- _Required action_
Beginning with the line that contains "- intros p sz q sz' [<- _]%lookup_singleton_Some", transcribe every line through the end of the entries exactly as written, and reproduce nothing else.

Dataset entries
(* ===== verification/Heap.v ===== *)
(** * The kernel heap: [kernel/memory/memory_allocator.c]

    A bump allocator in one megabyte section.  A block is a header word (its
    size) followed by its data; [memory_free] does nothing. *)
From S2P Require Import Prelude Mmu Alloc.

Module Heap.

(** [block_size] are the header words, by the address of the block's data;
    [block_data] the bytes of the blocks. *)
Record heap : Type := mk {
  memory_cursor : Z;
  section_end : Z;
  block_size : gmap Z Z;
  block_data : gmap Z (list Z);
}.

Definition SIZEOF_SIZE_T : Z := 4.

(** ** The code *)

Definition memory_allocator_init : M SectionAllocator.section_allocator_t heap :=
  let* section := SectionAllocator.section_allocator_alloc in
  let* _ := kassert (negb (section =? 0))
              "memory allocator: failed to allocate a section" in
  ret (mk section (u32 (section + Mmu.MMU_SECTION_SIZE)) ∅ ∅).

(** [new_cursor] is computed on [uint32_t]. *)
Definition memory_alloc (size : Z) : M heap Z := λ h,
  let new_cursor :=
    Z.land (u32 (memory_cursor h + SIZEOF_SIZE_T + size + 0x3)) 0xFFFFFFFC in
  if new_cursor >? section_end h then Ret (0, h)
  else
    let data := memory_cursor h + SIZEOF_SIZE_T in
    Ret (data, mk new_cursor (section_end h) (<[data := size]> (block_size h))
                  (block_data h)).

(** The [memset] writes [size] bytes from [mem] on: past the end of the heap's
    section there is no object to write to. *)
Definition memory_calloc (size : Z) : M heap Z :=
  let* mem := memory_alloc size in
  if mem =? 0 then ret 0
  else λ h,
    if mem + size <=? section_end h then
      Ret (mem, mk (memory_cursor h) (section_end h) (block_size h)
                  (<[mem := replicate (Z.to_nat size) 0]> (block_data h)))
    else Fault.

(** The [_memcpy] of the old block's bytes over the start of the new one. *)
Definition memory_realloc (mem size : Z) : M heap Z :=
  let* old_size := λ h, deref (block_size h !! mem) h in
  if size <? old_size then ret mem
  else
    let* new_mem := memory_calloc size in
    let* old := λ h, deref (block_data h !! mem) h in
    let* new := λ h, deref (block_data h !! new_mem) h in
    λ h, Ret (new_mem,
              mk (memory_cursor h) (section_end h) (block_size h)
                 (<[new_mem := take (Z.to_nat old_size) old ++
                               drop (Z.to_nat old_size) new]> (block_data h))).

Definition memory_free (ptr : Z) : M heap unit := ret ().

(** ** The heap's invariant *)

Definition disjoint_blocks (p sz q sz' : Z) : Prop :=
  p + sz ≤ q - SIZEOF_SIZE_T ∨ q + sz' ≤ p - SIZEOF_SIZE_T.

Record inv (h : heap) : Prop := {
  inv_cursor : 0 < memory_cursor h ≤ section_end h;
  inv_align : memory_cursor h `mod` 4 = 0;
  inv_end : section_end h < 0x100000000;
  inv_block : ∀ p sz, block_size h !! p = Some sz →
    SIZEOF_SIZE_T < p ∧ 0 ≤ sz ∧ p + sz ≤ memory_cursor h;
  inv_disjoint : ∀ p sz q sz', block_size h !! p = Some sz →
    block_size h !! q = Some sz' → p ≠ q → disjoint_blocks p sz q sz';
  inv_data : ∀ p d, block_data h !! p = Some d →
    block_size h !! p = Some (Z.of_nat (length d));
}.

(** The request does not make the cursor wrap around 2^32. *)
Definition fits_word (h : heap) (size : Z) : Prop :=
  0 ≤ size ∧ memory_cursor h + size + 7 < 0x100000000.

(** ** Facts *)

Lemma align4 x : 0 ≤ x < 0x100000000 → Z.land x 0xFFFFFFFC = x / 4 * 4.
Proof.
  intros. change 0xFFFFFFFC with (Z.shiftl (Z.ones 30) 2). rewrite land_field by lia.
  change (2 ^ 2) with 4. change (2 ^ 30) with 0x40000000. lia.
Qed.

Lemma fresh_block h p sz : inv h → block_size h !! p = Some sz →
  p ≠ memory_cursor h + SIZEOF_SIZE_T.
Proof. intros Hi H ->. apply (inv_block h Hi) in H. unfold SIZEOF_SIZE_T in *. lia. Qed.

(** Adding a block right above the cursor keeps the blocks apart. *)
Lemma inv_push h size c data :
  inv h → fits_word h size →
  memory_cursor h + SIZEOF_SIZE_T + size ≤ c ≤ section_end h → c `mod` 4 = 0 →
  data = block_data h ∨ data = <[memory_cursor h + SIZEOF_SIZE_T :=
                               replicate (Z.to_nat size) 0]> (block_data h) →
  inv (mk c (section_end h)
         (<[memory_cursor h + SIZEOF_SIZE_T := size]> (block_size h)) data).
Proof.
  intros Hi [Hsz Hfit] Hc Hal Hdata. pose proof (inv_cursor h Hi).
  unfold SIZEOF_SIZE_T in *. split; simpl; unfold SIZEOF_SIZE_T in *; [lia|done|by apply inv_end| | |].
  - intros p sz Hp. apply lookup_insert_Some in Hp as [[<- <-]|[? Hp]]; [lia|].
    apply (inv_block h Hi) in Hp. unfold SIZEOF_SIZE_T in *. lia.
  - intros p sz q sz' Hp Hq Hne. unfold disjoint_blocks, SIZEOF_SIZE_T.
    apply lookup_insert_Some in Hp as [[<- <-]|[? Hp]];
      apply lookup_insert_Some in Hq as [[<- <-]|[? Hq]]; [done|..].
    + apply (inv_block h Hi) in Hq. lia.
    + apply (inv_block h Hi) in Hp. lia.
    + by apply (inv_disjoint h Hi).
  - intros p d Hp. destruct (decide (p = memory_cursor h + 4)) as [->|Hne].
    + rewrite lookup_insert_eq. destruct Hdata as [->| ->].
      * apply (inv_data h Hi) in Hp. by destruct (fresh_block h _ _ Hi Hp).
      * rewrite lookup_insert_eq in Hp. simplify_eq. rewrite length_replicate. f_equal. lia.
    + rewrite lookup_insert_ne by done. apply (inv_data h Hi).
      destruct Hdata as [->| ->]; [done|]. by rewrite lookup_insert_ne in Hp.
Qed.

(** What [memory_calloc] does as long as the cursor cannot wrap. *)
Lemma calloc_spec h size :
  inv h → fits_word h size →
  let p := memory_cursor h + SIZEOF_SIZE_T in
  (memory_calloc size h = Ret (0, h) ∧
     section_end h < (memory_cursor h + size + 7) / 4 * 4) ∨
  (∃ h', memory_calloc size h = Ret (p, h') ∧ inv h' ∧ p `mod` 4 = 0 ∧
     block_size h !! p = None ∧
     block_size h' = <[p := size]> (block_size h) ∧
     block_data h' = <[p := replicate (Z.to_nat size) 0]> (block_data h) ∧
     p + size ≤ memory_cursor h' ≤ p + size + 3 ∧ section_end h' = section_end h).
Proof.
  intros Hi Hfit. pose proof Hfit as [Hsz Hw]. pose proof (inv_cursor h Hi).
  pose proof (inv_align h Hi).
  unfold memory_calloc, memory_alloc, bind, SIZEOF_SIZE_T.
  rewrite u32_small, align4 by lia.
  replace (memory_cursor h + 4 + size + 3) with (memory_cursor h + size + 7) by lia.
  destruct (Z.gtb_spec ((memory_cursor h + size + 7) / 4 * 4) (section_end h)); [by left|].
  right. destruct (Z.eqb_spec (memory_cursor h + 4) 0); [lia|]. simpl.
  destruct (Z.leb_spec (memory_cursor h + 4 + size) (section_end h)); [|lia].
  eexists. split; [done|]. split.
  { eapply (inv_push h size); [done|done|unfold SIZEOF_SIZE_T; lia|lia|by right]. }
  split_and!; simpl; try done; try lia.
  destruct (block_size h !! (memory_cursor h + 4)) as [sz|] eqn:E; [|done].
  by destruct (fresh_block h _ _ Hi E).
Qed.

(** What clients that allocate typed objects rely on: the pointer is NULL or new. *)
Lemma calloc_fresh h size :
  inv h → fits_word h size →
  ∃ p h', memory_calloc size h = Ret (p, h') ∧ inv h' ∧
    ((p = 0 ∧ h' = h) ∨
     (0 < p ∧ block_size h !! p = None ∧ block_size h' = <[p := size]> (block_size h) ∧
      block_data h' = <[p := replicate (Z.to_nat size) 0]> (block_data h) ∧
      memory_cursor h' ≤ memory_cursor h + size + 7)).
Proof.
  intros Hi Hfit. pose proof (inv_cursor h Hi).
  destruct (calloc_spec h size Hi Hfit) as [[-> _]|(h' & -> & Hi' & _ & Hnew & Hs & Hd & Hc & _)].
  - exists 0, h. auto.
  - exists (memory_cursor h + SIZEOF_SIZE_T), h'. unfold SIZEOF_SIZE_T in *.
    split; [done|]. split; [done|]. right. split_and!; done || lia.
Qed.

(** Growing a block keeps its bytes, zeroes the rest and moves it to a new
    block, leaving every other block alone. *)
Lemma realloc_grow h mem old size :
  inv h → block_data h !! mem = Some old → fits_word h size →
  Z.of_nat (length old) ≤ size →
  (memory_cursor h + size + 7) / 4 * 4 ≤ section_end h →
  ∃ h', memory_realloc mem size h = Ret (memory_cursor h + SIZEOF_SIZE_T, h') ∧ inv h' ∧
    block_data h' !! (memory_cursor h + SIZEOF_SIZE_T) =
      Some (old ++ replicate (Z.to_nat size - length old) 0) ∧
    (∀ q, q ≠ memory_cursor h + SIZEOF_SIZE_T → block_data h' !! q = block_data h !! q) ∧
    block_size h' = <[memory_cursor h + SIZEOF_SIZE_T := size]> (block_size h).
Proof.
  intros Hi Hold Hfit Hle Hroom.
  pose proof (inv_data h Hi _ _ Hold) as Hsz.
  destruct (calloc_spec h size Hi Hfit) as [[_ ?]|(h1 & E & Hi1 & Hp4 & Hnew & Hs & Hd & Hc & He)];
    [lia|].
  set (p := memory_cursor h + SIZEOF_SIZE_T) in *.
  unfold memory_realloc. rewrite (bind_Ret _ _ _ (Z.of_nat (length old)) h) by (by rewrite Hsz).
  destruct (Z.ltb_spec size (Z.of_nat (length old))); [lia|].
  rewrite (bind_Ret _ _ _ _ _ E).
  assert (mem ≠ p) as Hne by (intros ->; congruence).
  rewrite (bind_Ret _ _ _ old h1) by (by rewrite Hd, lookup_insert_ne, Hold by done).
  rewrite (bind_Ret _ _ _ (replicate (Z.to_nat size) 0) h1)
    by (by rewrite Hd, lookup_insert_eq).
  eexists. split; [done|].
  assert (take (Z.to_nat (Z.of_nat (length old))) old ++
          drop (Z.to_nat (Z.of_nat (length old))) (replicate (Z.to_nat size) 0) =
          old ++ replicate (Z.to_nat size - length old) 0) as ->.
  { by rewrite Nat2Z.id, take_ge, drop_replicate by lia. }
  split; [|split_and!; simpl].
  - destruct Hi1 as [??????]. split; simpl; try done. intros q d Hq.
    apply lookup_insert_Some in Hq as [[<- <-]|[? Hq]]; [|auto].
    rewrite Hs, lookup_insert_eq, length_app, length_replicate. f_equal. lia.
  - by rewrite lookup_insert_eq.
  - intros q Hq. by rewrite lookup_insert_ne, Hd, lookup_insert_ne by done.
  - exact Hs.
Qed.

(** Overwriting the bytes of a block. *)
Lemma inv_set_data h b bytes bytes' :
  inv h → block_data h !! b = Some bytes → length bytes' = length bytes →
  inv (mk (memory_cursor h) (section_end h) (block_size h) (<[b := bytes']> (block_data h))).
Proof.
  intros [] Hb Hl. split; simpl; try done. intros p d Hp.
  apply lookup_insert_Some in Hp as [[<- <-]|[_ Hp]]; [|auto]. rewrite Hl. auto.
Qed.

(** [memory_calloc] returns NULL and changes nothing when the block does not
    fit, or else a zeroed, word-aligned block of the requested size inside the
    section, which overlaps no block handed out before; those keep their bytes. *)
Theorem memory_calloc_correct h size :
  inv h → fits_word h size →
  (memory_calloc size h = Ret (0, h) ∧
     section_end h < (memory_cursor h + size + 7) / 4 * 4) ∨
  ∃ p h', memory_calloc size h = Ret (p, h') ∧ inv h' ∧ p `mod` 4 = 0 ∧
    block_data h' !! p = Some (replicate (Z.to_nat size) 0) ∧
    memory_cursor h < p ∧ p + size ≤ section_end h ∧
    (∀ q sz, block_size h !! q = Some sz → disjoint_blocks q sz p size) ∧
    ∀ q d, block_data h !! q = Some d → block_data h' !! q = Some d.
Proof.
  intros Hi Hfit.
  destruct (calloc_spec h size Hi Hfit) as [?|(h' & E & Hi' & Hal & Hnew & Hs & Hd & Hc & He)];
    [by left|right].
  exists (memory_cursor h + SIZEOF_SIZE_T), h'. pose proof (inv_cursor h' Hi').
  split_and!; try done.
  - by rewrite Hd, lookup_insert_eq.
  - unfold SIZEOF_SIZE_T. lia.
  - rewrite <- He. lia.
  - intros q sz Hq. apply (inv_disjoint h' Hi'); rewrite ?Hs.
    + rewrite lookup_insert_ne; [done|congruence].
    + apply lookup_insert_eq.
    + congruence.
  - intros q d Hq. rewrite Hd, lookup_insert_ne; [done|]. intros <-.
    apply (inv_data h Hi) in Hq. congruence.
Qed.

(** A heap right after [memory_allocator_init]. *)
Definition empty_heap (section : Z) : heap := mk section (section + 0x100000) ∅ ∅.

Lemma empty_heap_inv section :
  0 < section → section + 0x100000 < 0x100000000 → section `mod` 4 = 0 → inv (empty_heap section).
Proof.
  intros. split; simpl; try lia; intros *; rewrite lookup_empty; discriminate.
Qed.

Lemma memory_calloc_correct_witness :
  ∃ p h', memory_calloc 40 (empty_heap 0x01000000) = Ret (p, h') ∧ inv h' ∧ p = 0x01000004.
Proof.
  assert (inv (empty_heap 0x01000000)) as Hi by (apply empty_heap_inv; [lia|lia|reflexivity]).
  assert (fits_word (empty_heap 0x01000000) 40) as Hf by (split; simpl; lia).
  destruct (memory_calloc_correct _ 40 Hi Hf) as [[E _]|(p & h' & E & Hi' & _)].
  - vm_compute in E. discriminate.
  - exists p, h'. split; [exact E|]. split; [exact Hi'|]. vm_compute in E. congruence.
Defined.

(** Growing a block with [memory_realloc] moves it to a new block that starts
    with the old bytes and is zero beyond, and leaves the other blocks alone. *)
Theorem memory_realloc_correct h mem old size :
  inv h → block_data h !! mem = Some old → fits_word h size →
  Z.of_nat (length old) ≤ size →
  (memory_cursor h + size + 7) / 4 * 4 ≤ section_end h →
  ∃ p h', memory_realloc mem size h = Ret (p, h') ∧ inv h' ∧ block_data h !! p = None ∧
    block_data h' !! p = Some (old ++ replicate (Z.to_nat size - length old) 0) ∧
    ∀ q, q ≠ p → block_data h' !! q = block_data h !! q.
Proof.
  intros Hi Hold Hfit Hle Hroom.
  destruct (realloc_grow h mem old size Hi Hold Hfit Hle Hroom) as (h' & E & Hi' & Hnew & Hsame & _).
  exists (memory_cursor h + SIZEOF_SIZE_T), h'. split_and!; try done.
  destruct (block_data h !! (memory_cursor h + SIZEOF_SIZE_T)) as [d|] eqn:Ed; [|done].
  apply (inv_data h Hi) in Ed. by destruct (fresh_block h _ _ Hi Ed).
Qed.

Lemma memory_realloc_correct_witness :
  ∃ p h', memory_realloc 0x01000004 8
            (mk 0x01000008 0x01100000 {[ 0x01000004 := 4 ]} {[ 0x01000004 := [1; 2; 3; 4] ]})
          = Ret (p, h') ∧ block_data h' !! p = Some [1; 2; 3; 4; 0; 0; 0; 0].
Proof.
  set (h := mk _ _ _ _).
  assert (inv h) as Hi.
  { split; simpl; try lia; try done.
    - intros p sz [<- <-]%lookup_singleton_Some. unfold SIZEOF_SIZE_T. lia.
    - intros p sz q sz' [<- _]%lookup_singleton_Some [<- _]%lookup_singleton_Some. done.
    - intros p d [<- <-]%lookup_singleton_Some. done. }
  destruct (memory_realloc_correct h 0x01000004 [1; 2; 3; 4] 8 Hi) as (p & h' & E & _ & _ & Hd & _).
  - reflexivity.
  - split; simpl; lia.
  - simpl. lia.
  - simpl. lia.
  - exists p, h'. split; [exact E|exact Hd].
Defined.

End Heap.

- _Reply_
    - intros p sz q sz' [<- _]%lookup_singleton_Some [<- _]%lookup_singleton_Some. done.
    - intros p d [<- <-]%lookup_singleton_Some. done. }
  destruct (memory_realloc_correct h 0x01000004 [1; 2; 3; 4] 8 Hi) as (p & h' & E & _ & _ & Hd & _).
  - reflexivity.
  - split; simpl; lia.
  - simpl. lia.
  - simpl. lia.
  - exists p, h'. split; [exact E|exact Hd].
Defined.

End Heap.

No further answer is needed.